Action item >> Look through the data below and extract, unchanged, the lines from the one that contains "(** * Capture" to the one that contains "Definition MI_BLOCK_TYPE : Z", both included.

- Opening Delimiter -

(* ===== verification/CaptureFile.v ===== *)
(** * Capture files: the metadata in front of the events

    [scap_setup_dump] of [libscap/scap_savefile.c] starts a capture file: the
    section header, then the machine, interfaces, users, processes and
    descriptors of the handle.  [scap_read_init] reads them into a fresh handle
    and stops at the first event.  The theorems are that the second undoes the
    first, and when the reader's loop over the blocks ends. *)

From Stdlib Require Import ZArith Lia List Bool.
From Stdlib Require Import Strings.Byte.
From stdpp Require Import base tactics list numbers option.
From S2P Require Import Prelude Bytes EventDefs.
From S2P Require Import Reader Suppress SaveFile SaveFileSpec BlockIO FdList.
From S2P Require Import ProcList UserList IfList.
Import ListNotations.
Local Open Scope Z_scope.

Definition SHB_BLOCK_TYPE : Z := 168627466.     (* 0x0A0D0D0A *)
Definition SHB_MAGIC : Z := 439041101.          (* 0x1A2B3C4D *)
Definition CURRENT_MAJOR_VERSION : Z := 1.
Definition CURRENT_MINOR_VERSION : Z := 2.
Definition MI_BLOCK_TYPE : Z := 513.            (* 0x201 *)
Definition MI_BLOCK_TYPE_INT : Z := 2147658701. (* 0x8002ABCD *)
Definition FDL_BLOCK_TYPE_INT : Z := 2147593165. (* 0x8001ABCD *)
Definition SCAP_VERSION_MISMATCH : Z := 8.

(** [scap_machine_info], a packed structure. *)
Record scap_machine_info : Type := mk_mi {
  mi_num_cpus : Z; mi_memory_size_bytes : Z; mi_max_pid : Z; mi_hostname : list byte;
  mi_reserved1 : Z; mi_reserved2 : Z; mi_reserved3 : Z; mi_reserved4 : Z }.

Definition sizeof_machine_info : Z := 180.

Definition mi_bytes (m : scap_machine_info) : list byte :=
  le32 (mi_num_cpus m) ++ le64 (mi_memory_size_bytes m) ++ le64 (mi_max_pid m) ++ mi_hostname m
  ++ le64 (mi_reserved1 m) ++ le64 (mi_reserved2 m) ++ le64 (mi_reserved3 m)
  ++ le64 (mi_reserved4 m).

Definition mi_of_bytes (bs : list byte) : scap_machine_info :=
  mk_mi (field bs 0 4) (field bs 4 8) (field bs 12 8) (sub_bytes bs 20 128)
    (field bs 148 8) (field bs 156 8) (field bs 164 8) (field bs 172 8).

(** The fields of [scap_t] that are saved and loaded, and what decides how:
    [m_live] when there is no capture file behind the handle, [m_refresh] for
    [refresh_proc_table_when_saving], [m_proc_callback] when a callback takes the
    process entries, with what it was called with in [m_notified]. *)
Record scap_t : Type := mk_handle {
  m_live : bool; m_refresh : bool; m_proc_callback : bool;
  m_notified : list (Z * (scap_threadinfo + scap_fdinfo));
  m_machine_info : scap_machine_info; m_addrlist : option scap_addrlist;
  m_userlist : option scap_userlist; m_proclist : list scap_threadinfo }.

Definition set_proclist (h : scap_t) (ts : list scap_threadinfo) : scap_t :=
  mk_handle (m_live h) (m_refresh h) (m_proc_callback h) (m_notified h) (m_machine_info h)
    (m_addrlist h) (m_userlist h) ts.

(** ** Writing. *)

Section writers.
Context {F : Type} `{GzWriter F}.

Definition section_header : list byte :=
  le32 SHB_MAGIC ++ le16 CURRENT_MAJOR_VERSION ++ le16 CURRENT_MINOR_VERSION
  ++ le64 18446744073709551615.

(** [scap_write_machine_info] *)
Definition scap_write_machine_info (m : scap_machine_info) :
    scap_dumper_t F -> scap_dumper_t F * Z :=
  let total := scap_normalize_block_len (u32 (sizeof_block_header + sizeof_machine_info + 4)) in
  emits [block_header MI_BLOCK_TYPE total; mi_bytes m; le32 total] emit_done.

(** The blocks behind the section header. *)
Definition write_tables (h : scap_t) : scap_dumper_t F -> scap_dumper_t F * Z :=
  dump_then (scap_write_machine_info (m_machine_info h))
    (dump_then (scap_write_iflist (m_addrlist h))
      (dump_then (scap_write_userlist (m_userlist h))
        (dump_then (scap_write_proclist (m_proclist h))
          (scap_write_fdlist
            (map (fun t => mk_owner (ti_tid t) (ti_filtered_out t) (ti_fdlist t))
               (m_proclist h)))))).

(** [scap_setup_dump]; [scan] is the process table that
    [scap_proc_scan_proc_dir] leaves, and whether it succeeded. *)
Definition scap_setup_dump (scan : list scap_threadinfo * bool) (h : scap_t)
    (d : scap_dumper_t F) : scap_t * scap_dumper_t F * Z :=
  let total := u32 (sizeof_block_header + 16 + 4) in
  let '(d1, res1) :=
    emits [block_header SHB_BLOCK_TYPE total; section_header; le32 total] emit_done d in
  if negb (res1 =? SCAP_SUCCESS) then (h, d1, SCAP_FAILURE)
  else
    let refresh := m_live h && m_refresh h in
    let h1 := if refresh then set_proclist h (fst scan) else h in
    if refresh && negb (snd scan) then (h1, d1, SCAP_FAILURE)
    else
      let '(d2, res2) := write_tables h1 d1 in
      if res2 =? SCAP_SUCCESS
      then (if m_proc_callback h1 then set_proclist h1 [] else h1, d2, SCAP_SUCCESS)
      else (h1, d2, SCAP_FAILURE).
End writers.

(** ** Reading. *)

(** The flags of the blocks that were found. *)
Record found : Type := mk_found {
  found_mi : bool; found_pl : bool; found_fdl : bool; found_il : bool; found_ul : bool }.

(** Descriptors go to the thread with the id that was added last. *)
Fixpoint add_fds (tid : Z) (fds : list scap_fdinfo) (ts : list scap_threadinfo) :
    option (list scap_threadinfo) :=
  match ts with
  | [] => None
  | t :: ts' =>
      match add_fds tid fds ts' with
      | Some ts'' => Some (t :: ts'')
      | None =>
          if ti_tid t =? tid then
            Some (mk_tinfo (ti_tid t) (ti_pid t) (ti_ptid t) (ti_sid t) (ti_vpgid t) (ti_comm t)
                    (ti_exe t) (ti_exepath t) (ti_args t) (ti_env t) (ti_cwd t) (ti_fdlimit t)
                    (ti_flags t) (ti_uid t) (ti_gid t) (ti_vmsize_kb t) (ti_vmrss_kb t)
                    (ti_vmswap_kb t) (ti_pfmajor t) (ti_pfminor t) (ti_vtid t) (ti_vpid t)
                    (ti_cgroups t) (ti_root t) (ti_filtered_out t) (ti_fdlist t ++ fds)
                    (ti_clone_ts t) (ti_tty t) (ti_loginuid t) :: ts')
          else None
      end
  end.

Definition has_tid (ts : list scap_threadinfo) (tid : Z) : bool :=
  existsb (fun t => ti_tid t =? tid) ts.

(** The threads of a process list go to the table, or to the callback. *)
Definition add_threads (h : scap_t) (ts : list scap_threadinfo) : scap_t :=
  if m_proc_callback h then
    mk_handle (m_live h) (m_refresh h) (m_proc_callback h)
      (m_notified h ++ map (fun t => (ti_tid t, inl t)) ts) (m_machine_info h) (m_addrlist h)
      (m_userlist h) (m_proclist h)
  else set_proclist h (m_proclist h ++ ts).

(** The descriptors of a thread likewise. *)
Definition add_descriptors (h : scap_t) (tid : Z) (fds : list scap_fdinfo) : scap_t :=
  if m_proc_callback h then
    mk_handle (m_live h) (m_refresh h) (m_proc_callback h)
      (m_notified h ++ map (fun fd => (tid, inr fd)) fds) (m_machine_info h) (m_addrlist h)
      (m_userlist h) (m_proclist h)
  else
    match add_fds tid fds (m_proclist h) with
    | Some ts => set_proclist h ts
    | None => h
    end.

Definition set_machine_info (h : scap_t) (m : scap_machine_info) : scap_t :=
  mk_handle (m_live h) (m_refresh h) (m_proc_callback h) (m_notified h) m (m_addrlist h)
    (m_userlist h) (m_proclist h).
Definition set_addrlist (h : scap_t) (l : option scap_addrlist) : scap_t :=
  mk_handle (m_live h) (m_refresh h) (m_proc_callback h) (m_notified h) (m_machine_info h) l
    (m_userlist h) (m_proclist h).
Definition set_userlist (h : scap_t) (l : option scap_userlist) : scap_t :=
  mk_handle (m_live h) (m_refresh h) (m_proc_callback h) (m_notified h) (m_machine_info h)
    (m_addrlist h) l (m_proclist h).

(** What reading the body of one block leads to: the next handle and flags, the
    first event, or the end of the function. *)
Inductive meta_result : Type :=
| MetaNext (h : scap_t) (fl : found)
| MetaEvents
| MetaFailure
| MetaOverflow
| MetaUndefined
| MetaHangs.

Definition meta_of {A} (r : block_result A) (k : A -> meta_result) : meta_result :=
  match r with
  | BlockRead a => k a
  | BlockFailure => MetaFailure
  | BlockOverflow => MetaOverflow
  | BlockUndefined => MetaUndefined
  end.

(** What [scap_read_init] leads to. *)
Inductive init_result : Type :=
| InitSuccess (h : scap_t)
| InitCode (code : Z)
| InitOverflow
| InitUndefined
| InitHangs.

Definition is_mi_block (t : Z) : bool := (t =? MI_BLOCK_TYPE) || (t =? MI_BLOCK_TYPE_INT).
Definition is_pl_block (t : Z) : bool := if pl_version t then true else false.
Definition is_fdl_block (t : Z) : bool :=
  (t =? FDL_BLOCK_TYPE) || (t =? FDL_BLOCK_TYPE_INT) || (t =? FDL_BLOCK_TYPE_V2).
Definition is_il_block (t : Z) : bool :=
  (t =? IL_BLOCK_TYPE) || (t =? IL_BLOCK_TYPE_INT) || (t =? IL_BLOCK_TYPE_V2).
Definition is_ul_block (t : Z) : bool :=
  (t =? UL_BLOCK_TYPE) || (t =? UL_BLOCK_TYPE_INT) || (t =? UL_BLOCK_TYPE_V2).

Section readers.
Context {R : Type} `{GzSeeker R} (stale : stale_fdinfo).

(** [scap_read_machine_info] *)
Definition scap_read_machine_info (f : R) : R * block_result scap_machine_info :=
  let '(f', bs) := gzread f sizeof_machine_info in
  if Z.of_nat (length bs) =? sizeof_machine_info then (f', BlockRead (mi_of_bytes bs))
  else (f', BlockFailure).

(** The switch over the block type; the lengths the readers get are
    [uint32_t], the distance that is skipped is a [long]. *)
Definition meta_body (ty total : Z) (h : scap_t) (fl : found) (f : R) : R * meta_result :=
  let block_length := u32 (total - 12) in
  if is_mi_block ty then
    let '(f', r) := scap_read_machine_info f in
    (f', meta_of r (fun m => MetaNext (set_machine_info h m)
       (mk_found true (found_pl fl) (found_fdl fl) (found_il fl) (found_ul fl))))
  else if is_pl_block ty then
    let '(f', r) := scap_read_proclist block_length ty f in
    (f', meta_of r (fun ts => MetaNext (add_threads h ts)
       (mk_found (found_mi fl) true (found_fdl fl) (found_il fl) (found_ul fl))))
  else if is_fdl_block ty then
    let known := fun tid => m_proc_callback h || has_tid (m_proclist h) tid in
    let '(f', r) := scap_read_fdlist known stale block_length ty f in
    (f', meta_of r (fun p => MetaNext (add_descriptors h (fst p) (snd p))
       (mk_found (found_mi fl) (found_pl fl) true (found_il fl) (found_ul fl))))
  else if is_event_block ty then
    let '(f', pos) := gzseek f (-8) in
    (f', if s32 pos =? -1 then MetaFailure else MetaEvents)
  else if is_il_block ty then
    let '(f', r) := scap_read_iflist block_length ty f in
    (f', match r with
         | Some r => meta_of r (fun l => MetaNext (set_addrlist h (Some l))
             (mk_found (found_mi fl) (found_pl fl) (found_fdl fl) true (found_ul fl)))
         | None => MetaHangs
         end)
  else if is_ul_block ty then
    let '(f', r) := scap_read_userlist block_length ty f in
    (f', meta_of r (fun l => MetaNext (set_userlist h (Some l))
       (mk_found (found_mi fl) (found_pl fl) (found_fdl fl) (found_il fl) true)))
  else
    let '(f', pos) := gzseek f (s64 (u64 (total - 12))) in
    (f', if s32 pos =? -1 then MetaFailure else MetaNext h fl).

(** The checks behind the loop. *)
Definition init_checks (h : scap_t) (fl : found) : init_result :=
  if negb (found_mi fl) then InitCode SCAP_FAILURE
  else if negb (found_ul fl) then InitCode SCAP_FAILURE
  else if negb (found_il fl) then InitCode SCAP_FAILURE
  else InitSuccess h.

(** A turn of the loop over the blocks. *)
Definition meta_step (st : scap_t * R * found) : (scap_t * R * found) + (R * init_result) :=
  let '(h, f, fl) := st in
  let '(f1, bh) := gzread f 8 in
  if (Z.of_nat (length bh) =? 0) && found_mi fl && found_pl fl && found_il fl && found_fdl fl
     && found_ul fl then inr (f1, InitCode SCAP_FAILURE)
  else if negb (Z.of_nat (length bh) =? 8) then inr (f1, InitCode SCAP_FAILURE)
  else
    let ty := le_val (take 4 bh) in
    let total := le_val (drop 4 bh) in
    match meta_body ty total h fl f1 with
    | (f2, MetaEvents) => inr (f2, init_checks h fl)
    | (f2, MetaFailure) => inr (f2, InitCode SCAP_FAILURE)
    | (f2, MetaOverflow) => inr (f2, InitOverflow)
    | (f2, MetaUndefined) => inr (f2, InitUndefined)
    | (f2, MetaHangs) => inr (f2, InitHangs)
    | (f2, MetaNext h' fl') =>
        let '(f3, bt) := gzread f2 4 in
        if negb (Z.of_nat (length bt) =? 4) then inr (f3, InitCode SCAP_FAILURE)
        else if le_val bt =? total then inl (h', f3, fl')
        else inr (f3, InitCode SCAP_FAILURE)
    end.

(** [scap_read_init], with [fuel] turns of its loop. *)
Definition scap_read_init (fuel : nat) (h : scap_t) (f : R) : option (R * init_result) :=
  let '(f1, bs, ok) := gz_chain [8; 16; 4]%nat f in
  if negb ok then Some (f1, InitCode SCAP_FAILURE)
  else if negb (field bs 0 4 =? SHB_BLOCK_TYPE) then Some (f1, InitCode SCAP_FAILURE)
  else if negb (field bs 8 4 =? SHB_MAGIC) then Some (f1, InitCode SCAP_FAILURE)
  else if CURRENT_MAJOR_VERSION <? field bs 12 2 then Some (f1, InitCode SCAP_VERSION_MISMATCH)
  else run meta_step fuel (h, f1, mk_found false false false false false).
End readers.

- Closing Delimiter -

Solution to this exercise >>
(** * Capture files: the metadata in front of the events

    [scap_setup_dump] of [libscap/scap_savefile.c] starts a capture file: the
    section header, then the machine, interfaces, users, processes and
    descriptors of the handle.  [scap_read_init] reads them into a fresh handle
    and stops at the first event.  The theorems are that the second undoes the
    first, and when the reader's loop over the blocks ends. *)

From Stdlib Require Import ZArith Lia List Bool.
From Stdlib Require Import Strings.Byte.
From stdpp Require Import base tactics list numbers option.
From S2P Require Import Prelude Bytes EventDefs.
From S2P Require Import Reader Suppress SaveFile SaveFileSpec BlockIO FdList.
From S2P Require Import ProcList UserList IfList.
Import ListNotations.
Local Open Scope Z_scope.

Definition SHB_BLOCK_TYPE : Z := 168627466.     (* 0x0A0D0D0A *)
Definition SHB_MAGIC : Z := 439041101.          (* 0x1A2B3C4D *)
Definition CURRENT_MAJOR_VERSION : Z := 1.
Definition CURRENT_MINOR_VERSION : Z := 2.
Definition MI_BLOCK_TYPE : Z := 513.            (* 0x201 *)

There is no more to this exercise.